**Task instructions:** Return only what lies between the first line of the entries and the line containing "The operation tables", both lines included.

··· Task inputs

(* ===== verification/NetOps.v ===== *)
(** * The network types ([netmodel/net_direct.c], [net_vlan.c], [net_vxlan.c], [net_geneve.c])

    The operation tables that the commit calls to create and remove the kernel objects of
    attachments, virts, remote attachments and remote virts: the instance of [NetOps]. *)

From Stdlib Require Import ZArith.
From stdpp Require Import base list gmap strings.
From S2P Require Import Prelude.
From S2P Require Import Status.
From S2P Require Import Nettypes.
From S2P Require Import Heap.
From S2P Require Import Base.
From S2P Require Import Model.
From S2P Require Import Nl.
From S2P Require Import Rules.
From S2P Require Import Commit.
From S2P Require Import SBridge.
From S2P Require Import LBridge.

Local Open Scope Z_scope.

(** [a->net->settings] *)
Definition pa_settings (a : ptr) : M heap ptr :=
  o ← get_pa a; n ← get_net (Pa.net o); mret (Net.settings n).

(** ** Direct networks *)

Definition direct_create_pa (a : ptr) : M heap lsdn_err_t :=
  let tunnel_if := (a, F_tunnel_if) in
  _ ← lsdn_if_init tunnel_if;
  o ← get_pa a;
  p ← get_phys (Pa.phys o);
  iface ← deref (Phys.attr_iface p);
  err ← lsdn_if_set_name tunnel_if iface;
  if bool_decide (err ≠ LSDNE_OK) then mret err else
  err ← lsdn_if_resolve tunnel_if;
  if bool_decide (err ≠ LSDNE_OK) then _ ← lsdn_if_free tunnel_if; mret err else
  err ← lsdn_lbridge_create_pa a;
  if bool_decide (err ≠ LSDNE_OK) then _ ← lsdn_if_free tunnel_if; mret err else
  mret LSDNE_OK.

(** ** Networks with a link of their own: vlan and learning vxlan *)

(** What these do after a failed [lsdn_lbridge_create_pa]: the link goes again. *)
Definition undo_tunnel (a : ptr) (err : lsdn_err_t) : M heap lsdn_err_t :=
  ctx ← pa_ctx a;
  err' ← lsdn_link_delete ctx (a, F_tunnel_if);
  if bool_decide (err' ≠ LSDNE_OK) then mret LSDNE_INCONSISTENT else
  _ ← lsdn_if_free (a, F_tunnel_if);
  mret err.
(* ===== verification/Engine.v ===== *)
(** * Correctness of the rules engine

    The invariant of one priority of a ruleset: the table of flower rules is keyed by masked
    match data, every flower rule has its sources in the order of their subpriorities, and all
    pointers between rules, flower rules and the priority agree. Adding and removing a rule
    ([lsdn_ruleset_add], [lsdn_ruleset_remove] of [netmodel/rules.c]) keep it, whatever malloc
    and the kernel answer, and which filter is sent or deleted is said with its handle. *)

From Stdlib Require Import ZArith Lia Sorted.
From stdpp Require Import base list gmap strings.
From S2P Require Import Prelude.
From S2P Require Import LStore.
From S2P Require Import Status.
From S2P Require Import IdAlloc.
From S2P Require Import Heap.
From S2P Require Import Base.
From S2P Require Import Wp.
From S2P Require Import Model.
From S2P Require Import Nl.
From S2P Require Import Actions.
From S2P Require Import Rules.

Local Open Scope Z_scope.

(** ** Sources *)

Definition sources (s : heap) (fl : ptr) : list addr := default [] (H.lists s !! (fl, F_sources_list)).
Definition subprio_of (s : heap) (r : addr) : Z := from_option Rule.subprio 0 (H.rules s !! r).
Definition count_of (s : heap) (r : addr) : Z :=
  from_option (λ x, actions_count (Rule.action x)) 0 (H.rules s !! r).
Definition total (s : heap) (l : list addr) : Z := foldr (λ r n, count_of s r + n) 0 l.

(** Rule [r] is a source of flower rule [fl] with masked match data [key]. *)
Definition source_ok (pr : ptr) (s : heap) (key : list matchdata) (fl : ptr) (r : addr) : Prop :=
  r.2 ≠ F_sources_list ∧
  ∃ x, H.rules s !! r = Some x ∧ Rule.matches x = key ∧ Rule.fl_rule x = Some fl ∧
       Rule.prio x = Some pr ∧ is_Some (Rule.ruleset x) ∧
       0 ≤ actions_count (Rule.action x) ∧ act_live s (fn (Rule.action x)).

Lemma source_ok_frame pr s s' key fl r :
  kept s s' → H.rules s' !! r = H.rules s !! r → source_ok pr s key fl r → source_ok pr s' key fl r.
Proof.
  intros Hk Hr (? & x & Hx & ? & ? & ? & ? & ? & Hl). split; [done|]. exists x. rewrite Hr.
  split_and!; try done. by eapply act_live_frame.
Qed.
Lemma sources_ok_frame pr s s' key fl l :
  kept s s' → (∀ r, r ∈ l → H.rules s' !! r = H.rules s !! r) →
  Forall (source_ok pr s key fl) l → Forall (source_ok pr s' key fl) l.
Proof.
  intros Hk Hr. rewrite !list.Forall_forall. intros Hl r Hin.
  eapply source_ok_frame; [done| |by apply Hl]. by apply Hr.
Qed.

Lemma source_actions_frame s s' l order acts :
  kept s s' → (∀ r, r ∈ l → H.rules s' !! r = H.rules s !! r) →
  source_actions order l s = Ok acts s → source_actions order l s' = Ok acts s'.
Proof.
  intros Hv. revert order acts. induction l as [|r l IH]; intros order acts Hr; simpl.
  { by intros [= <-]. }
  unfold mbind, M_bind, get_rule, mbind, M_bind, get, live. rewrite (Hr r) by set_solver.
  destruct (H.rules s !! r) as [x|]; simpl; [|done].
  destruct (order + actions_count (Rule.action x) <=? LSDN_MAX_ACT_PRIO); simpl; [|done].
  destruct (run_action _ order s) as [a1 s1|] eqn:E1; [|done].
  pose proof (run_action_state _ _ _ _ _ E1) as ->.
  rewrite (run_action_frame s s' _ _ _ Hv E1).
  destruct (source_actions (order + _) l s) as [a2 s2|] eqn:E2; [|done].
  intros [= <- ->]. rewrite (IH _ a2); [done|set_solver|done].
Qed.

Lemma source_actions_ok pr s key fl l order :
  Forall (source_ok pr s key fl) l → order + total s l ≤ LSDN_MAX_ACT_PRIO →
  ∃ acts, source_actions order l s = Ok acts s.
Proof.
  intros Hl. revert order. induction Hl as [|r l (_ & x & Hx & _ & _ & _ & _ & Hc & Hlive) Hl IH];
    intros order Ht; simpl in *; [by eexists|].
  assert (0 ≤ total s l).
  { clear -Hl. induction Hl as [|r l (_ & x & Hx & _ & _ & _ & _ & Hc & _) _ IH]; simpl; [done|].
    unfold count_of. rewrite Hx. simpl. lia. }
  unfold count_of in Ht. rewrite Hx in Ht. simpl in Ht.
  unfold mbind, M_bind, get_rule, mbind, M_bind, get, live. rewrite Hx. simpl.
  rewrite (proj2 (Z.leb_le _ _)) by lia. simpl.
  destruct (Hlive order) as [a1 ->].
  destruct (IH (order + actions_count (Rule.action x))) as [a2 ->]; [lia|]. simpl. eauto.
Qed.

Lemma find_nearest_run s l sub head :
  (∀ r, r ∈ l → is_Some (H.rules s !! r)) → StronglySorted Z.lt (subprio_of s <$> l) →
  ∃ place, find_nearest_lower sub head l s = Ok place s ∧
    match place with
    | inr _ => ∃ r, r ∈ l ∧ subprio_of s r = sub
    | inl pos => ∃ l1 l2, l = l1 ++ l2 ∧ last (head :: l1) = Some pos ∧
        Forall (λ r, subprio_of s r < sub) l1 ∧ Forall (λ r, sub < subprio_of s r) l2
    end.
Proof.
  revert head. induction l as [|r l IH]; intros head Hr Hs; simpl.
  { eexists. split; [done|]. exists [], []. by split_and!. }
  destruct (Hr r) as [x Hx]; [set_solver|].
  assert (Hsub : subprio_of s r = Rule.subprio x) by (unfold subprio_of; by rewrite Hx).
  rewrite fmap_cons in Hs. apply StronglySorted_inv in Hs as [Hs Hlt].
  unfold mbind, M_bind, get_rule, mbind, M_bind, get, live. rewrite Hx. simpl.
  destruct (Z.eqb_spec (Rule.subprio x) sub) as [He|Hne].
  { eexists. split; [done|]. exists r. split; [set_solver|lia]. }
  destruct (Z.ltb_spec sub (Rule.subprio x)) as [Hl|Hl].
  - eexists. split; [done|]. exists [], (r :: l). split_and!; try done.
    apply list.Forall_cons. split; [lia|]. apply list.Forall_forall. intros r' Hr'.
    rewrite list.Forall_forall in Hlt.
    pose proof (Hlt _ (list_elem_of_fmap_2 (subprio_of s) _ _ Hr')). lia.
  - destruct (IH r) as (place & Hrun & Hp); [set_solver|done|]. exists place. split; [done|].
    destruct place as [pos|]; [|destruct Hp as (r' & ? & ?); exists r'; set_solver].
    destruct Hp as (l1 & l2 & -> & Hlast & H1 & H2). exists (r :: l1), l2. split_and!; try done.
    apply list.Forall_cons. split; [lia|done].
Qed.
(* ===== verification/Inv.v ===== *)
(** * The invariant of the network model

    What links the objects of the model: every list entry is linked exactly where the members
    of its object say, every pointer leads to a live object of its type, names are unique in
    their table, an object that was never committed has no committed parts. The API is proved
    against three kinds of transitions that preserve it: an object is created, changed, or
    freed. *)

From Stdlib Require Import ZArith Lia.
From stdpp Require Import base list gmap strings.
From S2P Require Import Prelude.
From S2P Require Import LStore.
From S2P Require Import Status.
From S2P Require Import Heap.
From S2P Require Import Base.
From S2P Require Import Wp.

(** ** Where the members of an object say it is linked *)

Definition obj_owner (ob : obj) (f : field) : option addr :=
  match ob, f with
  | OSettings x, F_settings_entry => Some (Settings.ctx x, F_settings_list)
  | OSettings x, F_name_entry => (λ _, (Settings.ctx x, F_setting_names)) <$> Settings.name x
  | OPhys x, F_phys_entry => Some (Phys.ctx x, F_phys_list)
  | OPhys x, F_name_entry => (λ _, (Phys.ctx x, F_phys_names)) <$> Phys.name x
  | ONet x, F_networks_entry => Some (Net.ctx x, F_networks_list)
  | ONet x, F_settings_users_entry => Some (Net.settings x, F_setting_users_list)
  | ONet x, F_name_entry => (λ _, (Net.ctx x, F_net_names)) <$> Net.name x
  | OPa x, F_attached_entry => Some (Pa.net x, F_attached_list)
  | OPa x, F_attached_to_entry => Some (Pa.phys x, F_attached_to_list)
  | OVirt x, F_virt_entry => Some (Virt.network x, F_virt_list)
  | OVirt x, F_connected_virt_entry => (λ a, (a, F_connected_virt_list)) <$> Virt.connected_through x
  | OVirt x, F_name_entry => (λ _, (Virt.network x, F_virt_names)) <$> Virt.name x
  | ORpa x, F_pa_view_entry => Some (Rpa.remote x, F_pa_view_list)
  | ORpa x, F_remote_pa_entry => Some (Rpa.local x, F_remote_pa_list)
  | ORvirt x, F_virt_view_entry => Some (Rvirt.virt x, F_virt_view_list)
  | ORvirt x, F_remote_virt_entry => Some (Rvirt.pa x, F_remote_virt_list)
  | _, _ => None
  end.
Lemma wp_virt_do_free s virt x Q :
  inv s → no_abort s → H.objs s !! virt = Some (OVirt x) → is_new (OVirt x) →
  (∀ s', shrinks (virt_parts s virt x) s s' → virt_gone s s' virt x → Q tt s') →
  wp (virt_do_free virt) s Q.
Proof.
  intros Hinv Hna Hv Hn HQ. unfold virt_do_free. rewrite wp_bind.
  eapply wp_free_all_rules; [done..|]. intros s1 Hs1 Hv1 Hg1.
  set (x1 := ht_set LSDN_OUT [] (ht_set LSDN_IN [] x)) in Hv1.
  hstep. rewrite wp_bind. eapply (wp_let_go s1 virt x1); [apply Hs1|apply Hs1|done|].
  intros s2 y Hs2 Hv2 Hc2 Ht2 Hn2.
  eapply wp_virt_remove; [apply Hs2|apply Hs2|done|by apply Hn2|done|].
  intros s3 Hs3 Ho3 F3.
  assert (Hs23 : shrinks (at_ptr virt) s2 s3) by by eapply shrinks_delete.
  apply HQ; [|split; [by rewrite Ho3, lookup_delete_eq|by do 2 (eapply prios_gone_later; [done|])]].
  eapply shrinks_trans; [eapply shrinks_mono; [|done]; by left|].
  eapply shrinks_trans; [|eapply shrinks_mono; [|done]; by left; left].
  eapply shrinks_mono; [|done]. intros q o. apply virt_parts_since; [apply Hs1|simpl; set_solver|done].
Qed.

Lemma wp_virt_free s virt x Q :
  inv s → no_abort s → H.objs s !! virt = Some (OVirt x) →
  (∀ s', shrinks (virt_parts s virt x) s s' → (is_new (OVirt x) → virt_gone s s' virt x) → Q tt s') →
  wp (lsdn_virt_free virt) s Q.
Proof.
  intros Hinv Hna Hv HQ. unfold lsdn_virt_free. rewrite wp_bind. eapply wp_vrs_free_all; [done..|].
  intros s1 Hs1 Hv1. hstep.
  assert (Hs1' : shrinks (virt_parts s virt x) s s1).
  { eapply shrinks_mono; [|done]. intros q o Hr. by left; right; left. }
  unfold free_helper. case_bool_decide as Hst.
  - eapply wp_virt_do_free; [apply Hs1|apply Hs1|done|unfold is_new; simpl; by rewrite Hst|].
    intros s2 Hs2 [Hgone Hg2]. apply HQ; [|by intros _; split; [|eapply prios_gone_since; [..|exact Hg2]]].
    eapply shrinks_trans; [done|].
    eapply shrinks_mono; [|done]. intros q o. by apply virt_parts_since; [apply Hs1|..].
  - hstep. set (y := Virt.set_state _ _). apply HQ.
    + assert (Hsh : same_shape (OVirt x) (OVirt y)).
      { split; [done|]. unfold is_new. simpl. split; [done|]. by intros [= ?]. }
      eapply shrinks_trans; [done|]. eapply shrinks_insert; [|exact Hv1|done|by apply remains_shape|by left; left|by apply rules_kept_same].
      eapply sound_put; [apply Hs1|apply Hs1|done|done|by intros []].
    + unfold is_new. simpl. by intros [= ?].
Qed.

······

**Result below:**
(* ===== verification/NetOps.v ===== *)
(** * The network types ([netmodel/net_direct.c], [net_vlan.c], [net_vxlan.c], [net_geneve.c])

    The operation tables that the commit calls to create and remove the kernel objects of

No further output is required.